Il se précipita vers elle. D'un geste habile, la femme le désarma et fit voler son épée à trois pas.

- Elos taremis y pargha ! cria Sten. Heu...

- Vous parlez cette langue ? demanda la femme d'une voix marquée d'un accent prononcé.

- Oui.

- Dites à votre ami de se calmer. Je l'attaque pas, je lui dis de pas s'approcher du mur.

- D'accord. Karrapi. Pourquoi, il y a une malédiction sur ce mur ?

- Non. Quand on respire trop près, ça accélère les réactions chimiques avec la peinture. Au bout d'un moment, les inscriptions deviennent illisibles. On ne vous a pas appris la politesse à l'école ?

Katt intervint :

- On est désolé.e.s. Sten, comment on dit désolé en langue locale ?

- Karrapi, répondit Stenvald. Moi aussi, je m'excuse de la part de mon ami, hein, Toto ?

- Karrapari, répondit Rsltvx qui n'en ratait pas une.

- Vous venez de me dire que je sens des pieds, objecta la dame.

- Mon ami est super nul en langues vivantes ! insista Sten, mortifié. Karrapi. On s'excuse. On est un tout petit peu perdu.e.s, vous comprenez ? On cherche le chemin vers le Grand Brasier. Si vous vouliez bien nous indiquer où c'est, ce serait vraiment gentil.

- Et pourquoi vous allez au Grand Brasier ? demanda la dame avec méfiance.

- On veut faire tomber le tyran.

- Vous permettez que je regarde vos chevaux ?

C'était la dernière question à laquelle l'Alliance s'attendaient. On acquiesça et la femme s'approcha, caressa les chevaux et, doucement, leur examina la tête et les sabots. Enfin, elle recula et énonça :

- Ils ont l'air d'aller bien. Si j'avais vu un canasson maltraité, je vous aurais pas laissés avancer. Vous n'allez pas aller avec eux jusque dans le Grand Brasier ?

Rsltvx était sur le point de répondre mais Borg lui coupa la parole :

- NON !!!

- Parfait. Je m'appelle Garouga Matroki. Je vais vous guider.

Rsltvx s'écria :

- Je m'appelle...

Il était prêt à refaire encore une fois la liste interminable de tous ses noms mais Katt lui coupa la parole :

- Lui, c'est Toto.
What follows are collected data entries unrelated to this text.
(** * merge-sync: duration extraction and resynchronisation (syncmeg3.py)

    A shallow embedding of [src/syncmeg3.py] and the properties its
    specification states about it.

    Modelling conventions.
    - A Python [str] is a [string]; its characters are read as code points
      below 256.
    - A Python [float] is a binary64 value, [spec_float] at precision 53 and
      exponent bound 1024; the arithmetic is the Standard Library's
      specification of IEEE-754 ([SFadd], [SFltb], ...).
    - A Python [int] is a [Z].
    - Text built by an f-string keeps the values it formats: a [text] is the
      list of its pieces, and the rendering of a float, of a non-string
      value or of a built-in error is left to the interpreter ([PFloat],
      [PValue], [PError]).
    - The outside world (file system, the two mkvmerge runs, [json.loads],
      [os.listdir]) is an [Env]: oracles over an abstract world state.
    - Statements that run are in the monad [M]: state passing over the world,
      the log file and the list of spawned commands, with Python exceptions
      as the [Raise] result. Every exception here is an [Exception].
    - [os.getcwd()] and the append of [write_log] can raise like any other
      call. The program is written over a [Host], which says when they do;
      these are the definitions of [Source]. The same names without
      [Source.] are the program on the [reliable] host, where the working
      directory can be read and the log takes every message. The statements
      about what is returned, logged and run on a path of the program are
      about the reliable host; the statements about which exceptions reach
      a caller are about every host. *)

From Stdlib Require Import ZArith List Bool Ascii String Lia.
From Stdlib Require Import Floats.
Import ListNotations.

Local Open Scope string_scope.
Local Open Scope Z_scope.

(** ** Characters and strings *)

Module Str.

Definition code (c : ascii) : Z := Z.of_N (N_of_ascii c).

Definition is_digit (c : ascii) : bool := (48 <=? code c) && (code c <=? 57).

Definition digit_val (c : ascii) : Z := code c - 48.

Definition is_dot (c : ascii) : bool := Ascii.eqb c ".".

(** Whitespace as [int()] and [float()] strip it from a [str]: the ASCII
    blanks, and the two code points below 256 that are Unicode whitespace
    without being ASCII (U+0085, U+00A0). *)
Definition is_space (c : ascii) : bool :=
  let n := code c in
  ((9 <=? n) && (n <=? 13)) || (n =? 32) || (n =? 133) || (n =? 160).

(** [str.lower()] on one code point below 256. *)
Definition lower_char (c : ascii) : ascii :=
  let n := code c in
  if ((65 <=? n) && (n <=? 90))
     || ((192 <=? n) && (n <=? 222) && negb (n =? 215))
  then ascii_of_N (Z.to_N (n + 32)) else c.

Fixpoint lower (s : string) : string :=
  match s with
  | EmptyString => EmptyString
  | String c s' => String (lower_char c) (lower s')
  end.

Fixpoint all_chars (p : ascii -> bool) (s : string) : bool :=
  match s with
  | EmptyString => true
  | String c s' => p c && all_chars p s'
  end.

Fixpoint contains (c : ascii) (s : string) : bool :=
  match s with
  | EmptyString => false
  | String a s' => Ascii.eqb a c || contains c s'
  end.

Fixpoint drop_while (p : ascii -> bool) (s : string) : string :=
  match s with
  | EmptyString => EmptyString
  | String c s' => if p c then drop_while p s' else s
  end.

(** Drops the longest suffix of characters satisfying [p]. *)
Fixpoint drop_while_end (p : ascii -> bool) (s : string) : string :=
  match s with
  | EmptyString => EmptyString
  | String c s' =>
      match drop_while_end p s' with
      | EmptyString => if p c then EmptyString else String c EmptyString
      | r => String c r
      end
  end.

Definition strip (s : string) : string :=
  drop_while_end is_space (drop_while is_space s).

(** [s.split(sep)] for a one-character separator: never empty, one more
    part than there are separators. *)
Fixpoint split (sep : ascii) (s : string) : list string :=
  match s with
  | EmptyString => [EmptyString]
  | String c s' =>
      if Ascii.eqb c sep then EmptyString :: split sep s'
      else match split sep s' with
           | p :: ps => String c p :: ps
           | [] => [String c EmptyString]
           end
  end.

(** [s[:n]] and [s[n:]] for [0 <= n]. *)
Fixpoint take (n : nat) (s : string) : string :=
  match n, s with
  | S n', String c s' => String c (take n' s')
  | _, _ => EmptyString
  end.

Fixpoint drop (n : nat) (s : string) : string :=
  match n, s with
  | S n', String _ s' => drop n' s'
  | _, _ => s
  end.

Definition slice_to (s : string) (i : Z) : string := take (Z.to_nat i) s.
Definition slice_from (s : string) (i : Z) : string := drop (Z.to_nat i) s.

(** [s[i:i+1]]: the empty string past the end. *)
Definition char_at (s : string) (i : Z) : string :=
  take 1 (drop (Z.to_nat i) s).

(** [s.rfind(c)]: the highest index of [c], or [-1]. *)
Fixpoint rfind_from (c : ascii) (s : string) (i last : Z) : Z :=
  match s with
  | EmptyString => last
  | String a s' => rfind_from c s' (i + 1) (if Ascii.eqb a c then i else last)
  end.

Definition rfind (c : ascii) (s : string) : Z := rfind_from c s 0 (-1).

(** [s.endswith(suffix)]. *)
Definition endswith (s suffix : string) : bool :=
  let n := String.length s in
  let k := String.length suffix in
  (k <=? n)%nat && String.eqb (drop (n - k) s) suffix.

End Str.

(** ** Numbers as Python reads and rounds them *)

Module Num.

Definition prec : Z := 53.
Definition emax : Z := 1024.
Voici Borg et Stenvald et moi, c'est Katt.

- Vous êtes forgeronne ? demanda Garouga.

- Oui. Comment vous savez ?

- Vous avez les mains d'une forgeronne. C'est mon métier, aussi. Vous voulez voir mon atelier ?

- On n'a pas le temps ! protesta Rsltvx. Ouah !

Ils venaient de déboucher dans une grande salle d'où partaient des galeries et des couloirs creusés dans le roc. Des ouvertures laissaient deviner l'intérieur d'habitations et d'ateliers et une agitation joyeuse et fébrile régnait. Avec une pointe de fierté, Garouga pointa le doigt dans une direction.

- Mon atelier, c'est là. Venez, pour un prix modique, je peux aiguiser votre hache.

Katt interrogea Stenvald du regard. Il hocha la tête. Comme elle, il pensait qu'on allait se servir des armes tôt ou tard et que ce serait probablement une bonne idée de les aiguiser. Ça pourrait servir.

Garouga guida l'Alliance de Karloth jusqu'à une porte qui portait des signes mystérieux. Un homme aussi petit qu'elle sortit et échangea quelques mots avec elle, puis s'inclina en direction des voyageurs et attrapa les chevaux par la bride.

- C'est mon mari, Kervik ! expliqua Garouga. Il ne parle pas très bien votre langue. Voyons, cette hache. Je peux l'aiguiser pour cinq pièces.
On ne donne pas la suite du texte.